Controleer bij het uitvoeren van service aan het apparaat het filter en de koelspiraal om er zeker van te zijn dat de luchtstroom niet wordt beperkt. Controleer ook visueel alle draden. Zorg ervoor dat ze strak zitten en geen tekenen vertonen van heet worden.

Zoals altijd, zet u de schakelaar uit en tagt u deze voordat u aan een elektrische eenheid gaat werken om te voorkomen dat de schakelaar onbedoeld wordt ingeschakeld terwijl u aan de eenheid werkt.

Kies uw thermostaat volgens uw behoeften. Als er meerdere leden in huis zijn die op verschillende tijden komen en gaan, is een handmatige Trane-thermostaat waarschijnlijk de juiste keuze. Als er regelmatig periodes zijn dat er niemand thuis is, kan het energiebesparing opleveren als u een programmeerbare Trane-thermostaat gebruikt.

Sluit de draden van de thermostaat aan. Als u een Trane-thermostaat vervangt, markeert u gewoon de draden en vervangt u ze waar ze zijn losgekomen. Als u vanaf het begin een thermostaat installeert, zijn de draden normaal gesproken kleurgecodeerd. De rode draad is de voedingsdraad die afkomstig is van de secundaire wikkeling van de transformator.
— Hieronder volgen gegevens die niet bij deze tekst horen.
(* ===== verification/Ata.v ===== *)
(** * The disk driver (src/src/ata.c, src/src/ata.h)

    Programmed input and output to ATA disks.  The disk behind the ports is not part of the
    program: what ata.c relies on is the documented protocol of the PIO commands, stated as
    the automaton [disk] that a device must refine. *)

From S2P Require Import Prelude Pic.

(** ** Word ports (src/src/types.h) *)

Class WordDevice (D : Type) `{Device D} := {
  dev_inw : Z → D → Z * D;
  dev_outw : Z → Z → D → D
}.

Definition inw {D} `{WordDevice D} (port : Z) : M D Z := λ d,
  let '(v, d') := dev_inw (w16 port) d in Ret (w16 v) d'.

Definition outw {D} `{WordDevice D} (port val : Z) : M D unit :=
  modify (dev_outw (w16 port) (w16 val)).

(** ** Constants *)

Definition MAX_DRIVES : Z := 4.

Definition ATA_PRIMARY_IO : Z := 0x1F0.
Definition ATA_PRIMARY_CTRL : Z := 0x3F6.
Definition ATA_SECONDARY_IO : Z := 0x170.
Definition ATA_SECONDARY_CTRL : Z := 0x376.

Definition ATA_MASTER : Z := 0x00.
Definition ATA_SLAVE : Z := 0x10.

Definition ATA_REG_DATA : Z := 0.
Definition ATA_REG_SECCOUNT : Z := 2.
Definition ATA_REG_LBA_LO : Z := 3.
Definition ATA_REG_LBA_MID : Z := 4.
Definition ATA_REG_LBA_HI : Z := 5.
Definition ATA_REG_DRIVE : Z := 6.
Definition ATA_REG_STATUS : Z := 7.
Definition ATA_REG_COMMAND : Z := 7.

Definition ATA_CMD_READ_PIO : Z := 0x20.
Definition ATA_CMD_WRITE_PIO : Z := 0x30.
Definition ATA_CMD_IDENTIFY : Z := 0xEC.
Definition ATA_CMD_FLUSH : Z := 0xE7.

Definition ATA_SR_BSY : Z := 0x80.
Definition ATA_SR_DF : Z := 0x20.
Definition ATA_SR_DRQ : Z := 0x08.
Definition ATA_SR_ERR : Z := 0x01.

(** ** Data *)

Record ata_drive := mkDrive {
  drive_present : bool;
  is_atapi : bool;
  io_base : Z;
  ctrl_base : Z;
  drive_select : Z;
  sectors : Z;
  model : list Z;
  serial : list Z
}.

(** Static variables of ata.c, and the devices. *)
Record ata (D : Type) := mkAta {
  drives : list ata_drive;
  drive_count : Z;
  ports : D
}.

Arguments mkAta {D}.
Arguments drives {D}.
Arguments drive_count {D}.
Arguments ports {D}.

Definition set_present (b : bool) (d : ata_drive) : ata_drive :=
  mkDrive b (is_atapi d) (io_base d) (ctrl_base d) (drive_select d) (sectors d) (model d) (serial d).

Definition set_atapi (b : bool) (d : ata_drive) : ata_drive :=
  mkDrive (drive_present d) b (io_base d) (ctrl_base d) (drive_select d) (sectors d) (model d) (serial d).

Definition set_drives {D} (l : list ata_drive) (s : ata D) : ata D := mkAta l (drive_count s) (ports s).

Definition set_count {D} (n : Z) (s : ata D) : ata D := mkAta (drives s) n (ports s).

Definition set_ports {D} (d : D) (s : ata D) : ata D := mkAta (drives s) (drive_count s) d.

(** [buf[k] = w] on an array of 16-bit words, in bytes: low byte first. *)
Definition put_word (k w : Z) : M (list Z) unit :=
  b ← gets id;
  if in_range b (2 * k + 1) && (0 <=? k)
  then modify (λ b, arr_set (arr_set b (2 * k) (w mod 256)) (2 * k + 1) (w / 256))
  else undef.

(** [buf[k]]. *)
Definition get_word {S} (b : list Z) (k : Z) : M S Z :=
  lo ← expect (arr_get b (2 * k));
  hi ← expect (arr_get b (2 * k + 1));
  ret (lo + 256 * hi).

(** The loop that trims trailing spaces: from index [n - 1] down. *)
Fixpoint trim_spaces (n : nat) (l : list Z) : list Z :=
  match n with
  | O => l
  | S n => if bool_decide (l !! n = Some 32) then trim_spaces n (<[n := 0]> l) else l
  end.

(** [int timeout = 100000]. *)
Definition ready_timeout : nat := Z.to_nat 100000.
#[global] Opaque ready_timeout.
Lemma wp_readdir_loop v fuel c cs index cur buffer s held r0 r (Q : Z → fs E → Prop) :
  mounted v s → chain v s c cs → (length cs < fuel)%nat → buffer ≠ 0 →
  0 ≤ cur ≤ index → index < 4294963200 → fe_ready v (env s) ((buffer, r0) :: held) r → 576 ≤ r →
  match listing (dir_entries v s cs) !! Z.to_nat (index - cur) with
  | Some e => ∀ p e', p ≠ 0 → fe_ready v e' ((p, r0) :: held) (r - 196) →
      Q p (set_env e' (set_dirent p (mkDirent (short_name (e_name e)) (first_cluster e)) s))
  | None => ∀ e', fe_ready v e' held r0 → Q 0 (set_env e' s)
  end →
  wp (readdir_loop fuel (csize s) c buffer index cur) s Q.
Proof.
  intros Hm Hch Hf Hb. revert c cs cur s Hm Hch Hf.
  induction fuel as [|fuel IH]; intros c cs cur s Hm Hch Hf Hcur Hidx Hr Hroom HQ; [lia|].
  cbn [readdir_loop]. pose proof (chain_head_ok v s c cs Hch) as Hok.
  destruct (Z.ltb_spec c 0x0FFFFFF8); [|destruct Hok as [? _]; lia]. wp_step.
  eapply wp_read_cluster; [done|done|done|done|]. intros e1 He1. cbn [negb].
  destruct (length_cluster_entries v s c Hm) as [Hlen Hmax]. wp_step.
  replace (Z.to_nat (csize s / 32)) with (length (entries_of (cluster_data v s c))) by lia.
  apply (wp_readdir_scan v (entries_of (cluster_data v s c)) 0 _ buffer index cur _ held r0 r);
    [apply meets_entries|done|lia|exact He1|lia|].
  assert (Hes : dir_entries v s cs = entries_of (cluster_data v s c) ++ match cs with [] => [] | _ :: cs => dir_entries v s cs end)
    by (by destruct Hch).
  rewrite Hes, listing_app in HQ. set (es := entries_of (cluster_data v s c)) in *.
  destruct (listing es !! Z.to_nat (index - cur)) as [x|] eqn:Ex.
  - intros p e' Hp He'. wp_step.
    assert ((if decide (ended es) then listing es else listing es ++ listing (match cs with [] => [] | _ :: cs => dir_entries v s cs end))
      !! Z.to_nat (index - cur) = Some x) as Hx by (case_decide; [done|by apply lookup_app_l_Some]).
    rewrite Hx in HQ. by apply (HQ p e').
  - case_decide as Hend.
    + intros e' He'. wp_step. rewrite Ex in HQ. by apply HQ.
    + intros Hcur'. wp_step. eapply (wp_get_next v); [done|done|exact He1|done|]. intros e2 He2.
      change (fat_entry v (set_env e1 s) c) with (fat_entry v s c). change (set_env e2 (set_env e1 s)) with (set_env e2 s).
      apply lookup_ge_None in Ex. rewrite lookup_app_r in HQ by done.
      replace (Z.to_nat (index - cur) - length (listing es))%nat
        with (Z.to_nat (index - (cur + Z.of_nat (length (listing es))))) in HQ by lia.
      change (csize s) with (csize (set_env e2 s)). destruct Hch as [c Hok' Hlast|c cs _ Hnext Hch].
      * destruct fuel as [|fuel]; [cbn in Hf; lia|]. cbn [readdir_loop].
        destruct (Z.ltb_spec (fat_entry v s c) 0x0FFFFFF8); [lia|]. wp_step. eapply wp_free; [exact He2|].
        intros e3 He3. wp_step.
        match type of HQ with context [listing ?t] => change (listing t) with (@nil fat_dir_entry) in HQ end.
        rewrite lookup_nil in HQ. by apply HQ.
      * cbn [length] in Hf. apply (IH _ cs); [done|by apply chain_env|lia|lia|done|exact He2|done|].
        change (dir_entries v (set_env e2 s) cs) with (dir_entries v s cs).
        destruct (listing (dir_entries v s cs) !! Z.to_nat (index - (cur + Z.of_nat (length (listing es))))); exact HQ.
Qed.
(** Delivery, stub and return together. *)
Lemma wp_interrupt {S} (handler : registers → M S registers) return_address scratch ss0 esp0 stub n err c m (s s' : S) r' :
  cpu_error n = bool_decide (n ∈ errcode_vectors) →
  128 ≤ frame_end esp0 c ≤ 4294967292 → (in_user c = false → 0 ≤ x_esp c) →
  handler (seen esp0 n err c m) s = Ret r' s' → rg_cs r' mod 4 = x_cs c mod 4 →
  wp (interrupt handler return_address scratch ss0 esp0 stub n err) (mkXs c m s) (λ _ st,
    e_rest st = s' ∧ e_cpu st = resumed c r' ∧
    (∀ a, frame_end esp0 c ≤ a → ldw (e_stack st) a = ldw m a) ∧
    (in_user c = false → ldw (e_stack st) (x_esp c) = rg_useresp r' ∧ ldw (e_stack st) (x_esp c + 4) = rg_ss r')).
Proof.
  intros Herr Hhi Hesp Hh Hcs. match goal with |- wp _ _ ?Q0 => set (Q := Q0) end.
  apply (wp_to_common _ _ _ _ _ _ _ _ _ _ _ (λ a st, wp a st Q)); [intros a k st Hw; by apply wp_bind|done..|].
  cbv zeta. set (r := seen esp0 n err c m) in *. intros m2 sp2 F2.
  eapply (wp_common _ _ _ (frame_end esp0 c) m r r'); [exact F2|lia|done|exact Hh|].
  intros f m3 sp3 F3. eapply (wp_iret _ m r' c); [exact F3|done| |done|].
  - intros Hk. unfold frame_end. rewrite Hk. by split.
  - intros Hst. split_and!; [done|done|apply F3|exact Hst].
Qed.

Lemma whalt_interrupt {S} (handler : registers → M S registers) return_address scratch ss0 esp0 stub n err c m (s s' : S) :
  cpu_error n = bool_decide (n ∈ errcode_vectors) →
  128 ≤ frame_end esp0 c ≤ 4294967292 → (in_user c = false → 0 ≤ x_esp c) →
  handler (seen esp0 n err c m) s = Halt s' →
  whalt (interrupt handler return_address scratch ss0 esp0 stub n err) (mkXs c m s) (λ st, e_rest st = s').
Proof.
  intros Herr Hhi Hesp Hh.
  apply (wp_to_common _ _ _ _ _ _ _ _ _ _ _ (λ a st, whalt a st (λ st, e_rest st = s'))); [intros a k st Hw; by apply whalt_bind|done..|].
  cbv zeta. intros m2 sp2 F2. eapply (whalt_common _ _ _ (frame_end esp0 c) m); [exact F2|lia|done|exact Hh].
Qed.

(** The vectors 21 and 29: the processor pushes an error code, and the stub a zero as if it had
    not.  The handler gets the right vector, and every field after the error code one word
    off; one that stops the machine all the same stops it. *)
Lemma whalt_misaligned {S} (handler : registers → M S registers) return_address scratch ss0 esp0 stub n err c m (s s' : S) :
  cpu_error n = true → n ∉ errcode_vectors →
  128 ≤ frame_end esp0 c ≤ 4294967292 → (in_user c = false → 0 ≤ x_esp c) →
  (∀ r, int_no r = n → handler r s = Halt s') →
  whalt (interrupt handler return_address scratch ss0 esp0 stub n err) (mkXs c m s) (λ st, e_rest st = s').
Proof.
  intros Herr Hn Hhi Hesp Hh. unfold interrupt. apply whalt_bind. apply wp_deliver; [done|done|]. cbv zeta. intros m1 sp1 F1.
  rewrite Herr in F1. set (r := seen esp0 n err c m) in *. set (x := set_flow _ _ _ _ _).
  unfold stub_code. rewrite bool_decide_false by done. cbn [app] in *. rewrite !run_cons.
  apply whalt_bind. eapply wp_push; [exact F1|apply frame_sp in F1; cbn in F1 |- *; lia|]. intros m2 sp2 F2.
  apply whalt_bind. eapply wp_push; [exact F2|apply frame_sp in F2; cbn in F2 |- *; lia|]. intros m3 sp3 (E3 & L3 & _ & W3 & _).
  cbn [length] in E3. eapply (whalt_common _ _ _ (frame_end esp0 c - 4) m3
    (mkRegs (x_eax c - ax c + x_ds c) (x_edi c) (x_esi c) (x_ebp c) (frame_end esp0 c - 4 - 28) (x_ebx c) (x_edx c) (x_ecx c) (x_eax c)
       n 0 err (rg_eip r) (rg_cs r) (rg_eflags r) (rg_useresp r))); [|lia|done|by apply Hh].
  split_and!; cbn [x_esp set_esp length]; [lia|lia|lia| |done].
  intros i w Hi. apply W3. do 7 (destruct i as [|i]; [exact Hi|]). done.
Qed.

(** ** Properties *)

(** An interrupt is transparent except for what the handler changes in its structure: the
    handler of vector [n] is called once, with every general register, the flags, the
    instruction pointer, the data segment and (in user mode) the stack of the interrupted
    program, the vector and the error code in the fields of its argument; after it has
    returned the program goes on with the registers of the structure, on its own stack and
    in its own mode, and every word of its stack is as it was.  (The segment registers es,
    fs and gs get the value of ds.) *)
Theorem interrupt_resumes {S} (handler : registers → M S registers) return_address scratch ss0 esp0 stub n err c m (s s' : S) r' :
  cpu_error n = bool_decide (n ∈ errcode_vectors) →
  128 ≤ frame_end esp0 c ≤ 4294967292 → (in_user c = false → 0 ≤ x_esp c) →
  handler (seen esp0 n err c m) s = Ret r' s' → rg_cs r' mod 4 = x_cs c mod 4 →
  wp (interrupt handler return_address scratch ss0 esp0 stub n err) (mkXs c m s) (λ _ st,
    e_rest st = s' ∧ e_cpu st = resumed c r' ∧
    (∀ a, frame_end esp0 c ≤ a → ldw (e_stack st) a = ldw m a) ∧
    (in_user c = false → ldw (e_stack st) (x_esp c) = rg_useresp r' ∧ ldw (e_stack st) (x_esp c + 4) = rg_ss r')).
Proof. apply wp_interrupt. Qed.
Het wordt verbonden met de R-terminal op de transformator. De gele draad is verbonden met de spoel op de koelschakelaar en het andere uiteinde is verbonden met de Y-aansluiting op de thermostaat. De witte draad is aangesloten op het relais voor de elektrische verwarming of de gasklep. De groene draad is aangesloten op het ventilatorrelais en aangesloten op de G-klem op de Trane-thermostaat. Als het een programmeerbare thermostaat is en een gemeenschappelijke draad nodig is, is dit meestal de zwarte draad en is aangesloten de gemeenschappelijke kant van de secundaire wikkeling van de transformator - en, op de thermostaat, is deze verbonden met de C terminal.

Sluit de draden aan zoals u ze in de bovenstaande stap heeft aangesloten, behalve dat er een oranje draad naar de omkeerklep gaat. Dit activeert de omkeerklep. Hierdoor wordt de warmtepomp in de primaire warmtebron geplaatst. De witte draad is vastgehaakt aan het warmterelais om de hulp- of noodwarmte aan te brengen. De hulpverwarming wordt automatisch ingeschakeld, afhankelijk van de behoefte. Er is een schakelaar op de thermostaat voor de noodverwarming als de warmtepomp uitvalt.